A recurring  theme amongst people I have met or spoken online was that health professionals have limited knowledge of TS and what treatment is available. I myself have been passed between Neurology and Psychiatry as TS has many comorbidities such as ADHD, OCD (again an oft misrepresented condition), Anxiety, Depression, Autism, etc. This means that there is a much wider picture when it comes to diagnosis and easy to mistake one for another.

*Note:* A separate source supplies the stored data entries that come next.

Fixpoint parse (fuel : nat) (e : expect) (s : string) : option string :=
  match fuel with
  | O => None
  | S fuel' =>
      match e, s with
      | _, EmptyString => None
      | AValue, String a r =>
          let b := byte_of a in
          if (b =? 0x22)%N then string_rest r
          else if (b =? 0x5B)%N then
            match starts_with 0x5D (skip_ws r) with
            | Some t => Some t
            | None =>
                match parse fuel' AValue (skip_ws r) with
                | Some t => parse fuel' MoreElems (skip_ws t)
                | None => None
                end
            end
          else if (b =? 0x7B)%N then
            match starts_with 0x7D (skip_ws r) with
            | Some t => Some t
            | None =>
                match parse fuel' AMember (skip_ws r) with
                | Some t => parse fuel' MoreMembers (skip_ws t)
                | None => None
                end
            end
          else if (b =? 0x74)%N then literal "true" s
          else if (b =? 0x66)%N then literal "false" s
          else if (b =? 0x6E)%N then literal "null" s
          else number s
      | AMember, String a r =>
          if (byte_of a =? 0x22)%N then
            match string_rest r with
            | Some t =>
                match starts_with 0x3A (skip_ws t) with
                | Some t' => parse fuel' AValue (skip_ws t')
                | None => None
                end
            | None => None
            end
          else None
      | MoreElems, String a r =>
          if (byte_of a =? 0x5D)%N then Some r
          else if (byte_of a =? 0x2C)%N then
            match parse fuel' AValue (skip_ws r) with
            | Some t => parse fuel' MoreElems (skip_ws t)
            | None => None
            end
          else None
      | MoreMembers, String a r =>
          if (byte_of a =? 0x7D)%N then Some r
          else if (byte_of a =? 0x2C)%N then
            match parse fuel' AMember (skip_ws r) with
            | Some t => parse fuel' MoreMembers (skip_ws t)
            | None => None
            end
          else None
      end
  end.

(** JSON-text = ws value ws *)
Definition is_json (s : string) : bool :=
  match parse (S (String.length s)) AValue (skip_ws s) with
  | Some t => match skip_ws t with EmptyString => true | _ => false end
  | None => false
  end.

End JsonSyntax.

(** ** The parts of [net/http] and [gorilla/mux] the handlers touch *)

Definition StatusOK : Z := 200.
Definition StatusCreated : Z := 201.
Definition StatusNoContent : Z := 204.
Definition StatusInternalServerError : Z := 500.

(** [textproto.MIMEHeader] and [http.Header]: [map[string][]string]. *)
Abbreviation MIMEHeader := (gmap string (list string)).

(** [Get]: the first value stored under the key, or the empty string.
    The handlers only pass keys that are already in canonical form. *)
Definition Header_Get (h : MIMEHeader) (key : string) : string :=
  match h !! key with
  | Some (v :: _) => v
  | _ => ""
  end.

(** [Set]: the key now holds the single value. *)
Definition Header_Set (h : MIMEHeader) (key value : string) : MIMEHeader :=
  <[key := [value]]> h.

(** [multipart.FileHeader], the fields that are read. *)
Record FileHeader : Type := {
  Filename : string;
  Header : MIMEHeader
}.

(** A request, by what the library calls made on it return: the route
    variables of [mux.Vars(r)], the error of [r.ParseMultipartForm(n)], and
    the file (its bytes) and header, or the error, of [r.FormFile(key)]. *)
Record Request : Type := {
  Vars : gmap string string;
  ParseMultipartForm : Z → option error;
  FormFile : string → result (string * FileHeader)
}.

(** The [http.ResponseWriter] that the server of [http.ListenAndServe]
    (main.go:63) hands to a handler, by what it sends: the header map, the
    status of the first [WriteHeader] and the bytes of the body. *)
Record ResponseWriter : Type := {
  HeaderMap : MIMEHeader;
  wroteHeader : bool;
  Code : Z;
  Body : string
}.

Definition NewRecorder : ResponseWriter :=
  {| HeaderMap := ∅; wroteHeader := false; Code := 200; Body := "" |}.

(** [bodyAllowedForStatus] of [net/http]: no body goes with a status from
    100 to 199, with 204 or with 304. *)
Definition bodyAllowedForStatus (status : Z) : bool :=
  if (100 <=? status) && (status <=? 199) then false
  else if status =? 204 then false
  else if status =? 304 then false
  else true.

(** ** The collaborators that are declared outside main.go *)

(** [CloudStorage], the package-level [cs]: a store of type [St] whose
    operations return their result and the store they leave behind.
    The content handed to [Create] is the uploaded file, by its bytes. *)
Class CloudStorage (St Obj : Type) : Type := {
  cs_List : St → result (list Obj) * St;
  cs_Read : string → St → result (list Obj) * St;
  cs_Create : string → string → St → option error * St;
  cs_Delete : string → St → option error * St
}.

(** [NewImages], from the stored files to the images that are served. *)
Class ImageMapper (Obj Image : Type) : Type := {
  NewImages : list Obj → result (list Image)
}.

(** [type JSONProducer interface] (main.go:203-206). *)
Class JSONProducer (T : Type) : Type := {
  JSON : T → result string;
  JSONBytes : T → result string
}.

(** What the Go runtime decides: the text [fmt.Sprintf(msg)] makes of a
    format string without operands, and the order in which [range] visits
    the keys of a map, each key once. *)
Class GoRuntime : Type := {
  fmt_Sprintf0 : string → string;
  range_order : MimeMap → list string;
  range_order_keys : ∀ m : MimeMap, range_order m ≡ₚ (map_to_list m).*1
}.

(** ** [Message] (main.go:241-265) *)

Record Message : Type := {
  Text : string;
  Details : string
}.

(** The JSON object of a [Message]: its two string fields under the keys
    of their tags, text and details. *)
Definition Message_json (m : Message) : string :=
  "{" +:+ dq +:+ "text" +:+ dq +:+ ":" +:+ Json.appendString (Text m)
  +:+ "," +:+ dq +:+ "details" +:+ dq +:+ ":"
  +:+ Json.appendString (Details m) +:+ "}".

(** [json.Marshal(m)] for a [Message]; it has no failing case. *)
Definition json_Marshal_Message (m : Message) : result string :=
  Ok (Message_json m).

Definition Message_JSON (m : Message) : result string :=
  match json_Marshal_Message m with
  | Err err => Err ("could not marshal json for response: " +:+ err)
  | Ok bytes => Ok bytes
  end.

Definition Message_JSONBytes (m : Message) : result string :=
  match json_Marshal_Message m with
  | Err err => Err ("could not marshal json for response: " +:+ err)
  | Ok bytes => Ok bytes
  end.

#[global] Instance Message_JSONProducer : JSONProducer Message :=
  {| JSON := Message_JSON; JSONBytes := Message_JSONBytes |}.

(** ** The state a handler runs in *)

(** A call made on the storage gateway. *)
Inductive Call : Type :=
| CallList
| CallRead (id : string)
| CallCreate (name content : string)
| CallDelete (id : string).

(** The response writer [w], the store behind the global [cs], the calls
    made on [cs] so far (oldest first) and the lines given to [log.Printf]. *)
Record State (St : Type) : Type := {
  w : ResponseWriter;
  store : St;
  calls : list Call;
  logged : list string
}.
Arguments w {St} _.
Arguments store {St} _.
Arguments calls {St} _.
Arguments logged {St} _.

(** Handlers are state transformers. *)
Definition M (St A : Type) : Type := State St → A * State St.

#[global] Instance M_ret St : MRet (M St) := fun A a s => (a, s).

#[global] Instance M_bind St : MBind (M St) :=
  fun A B k m s => let '(a, s') := m s in k a s'.

Definition exec {St A} (m : M St A) (s : State St) : State St := snd (m s).

Section Handlers.

Context {St Obj Image : Type}.
Context {CS : CloudStorage St Obj} {IM : ImageMapper Obj Image}.
Context {JI : JSONProducer Image} {JIs : JSONProducer (list Image)}.
Context {RT : GoRuntime}.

I have found that access to behavioural interventions have been limitted.  My GP wouldn't send me to see a specialist once I was diagnosed.   It seemed I knew more about TS than my GP did, I was suddenly having to be the expert.  He assumed that I swore and told me it was rare to have TS as an adult? Weirdly, the only people I know with Tourette’s are adults. In my research I have found that TS often gets diagnosed later on in life actually (though it is still seen as rare). One of the oldest people I have found was diagnosed in their 70s!

In academic and medical literature the emphasis is that TS is a condition found in children. This means that adults regularly slip through the net. It is often (wrongly) assumed that children will “grow out of” TS, and will not carry the condition through to adulthood.The media often portrays TS as a fun swearing condition, in a recent Tourettes Action study Several participants felt TS was stigmatised in the media and expressed concerns about the future and prognosis with the disorder. I agree. GPs are the gatekeepers who refer you to a consultant for further assessment and there is currently no universal pathway to diagnosis.  Many patients are self-diagnosed after they, their parents, other relatives, or friends read or hear about TS from others. We then have to build a case of videos, diarys and case studies to present to our GPs.  When you persistently go back with the same issue, I have have found that they become offended.  Who is the professional here?  I lost confidence in going to GP, they reprimanded me for not taking my meds, for not coming back to see them, for changing my address when I moved. I felt like I was going crazy.

The Tourettes Action study also showed that although most participants felt that diagnosis was important, dissatisfaction with the diagnostic process was common and many experienced poor communication from clinical staff during diagnosis. Participants felt there was a general lack of knowledge surrounding TS outside of specialist TS services.

So what do we need to do to make change???

TS needs to be recognised as a spectrum condition.  

Literature on the NHS website needs to be changed and needs to include more information about adult onset TS, and more information for adults who might be suffering with Tourettes like symptoms.  

The media needs to stop showing people with TS at their most ‘active’ and show the waxing and waning of TS and the full range of the condition, not just the swearing and comical side.  As much we we want to be seen in a positive light, TS day to day is hard!

There needs to be more funded research opportunities into the causes of TS, as well as possible methods for helping patients coping with this lifelong condition.

GPs need to be educated on the signs of TS and should not be afraid to refer a potential TS patient to a neurologist. Most people I know have had a 1-5 year wait between symptoms and diagnosis.  Finally, GPs need access to up to date information about the condition…

I hope that this story will shed more light on the experience of TS and that more funding will be allocated to TS research and training for doctors, teachers, parents...everyone!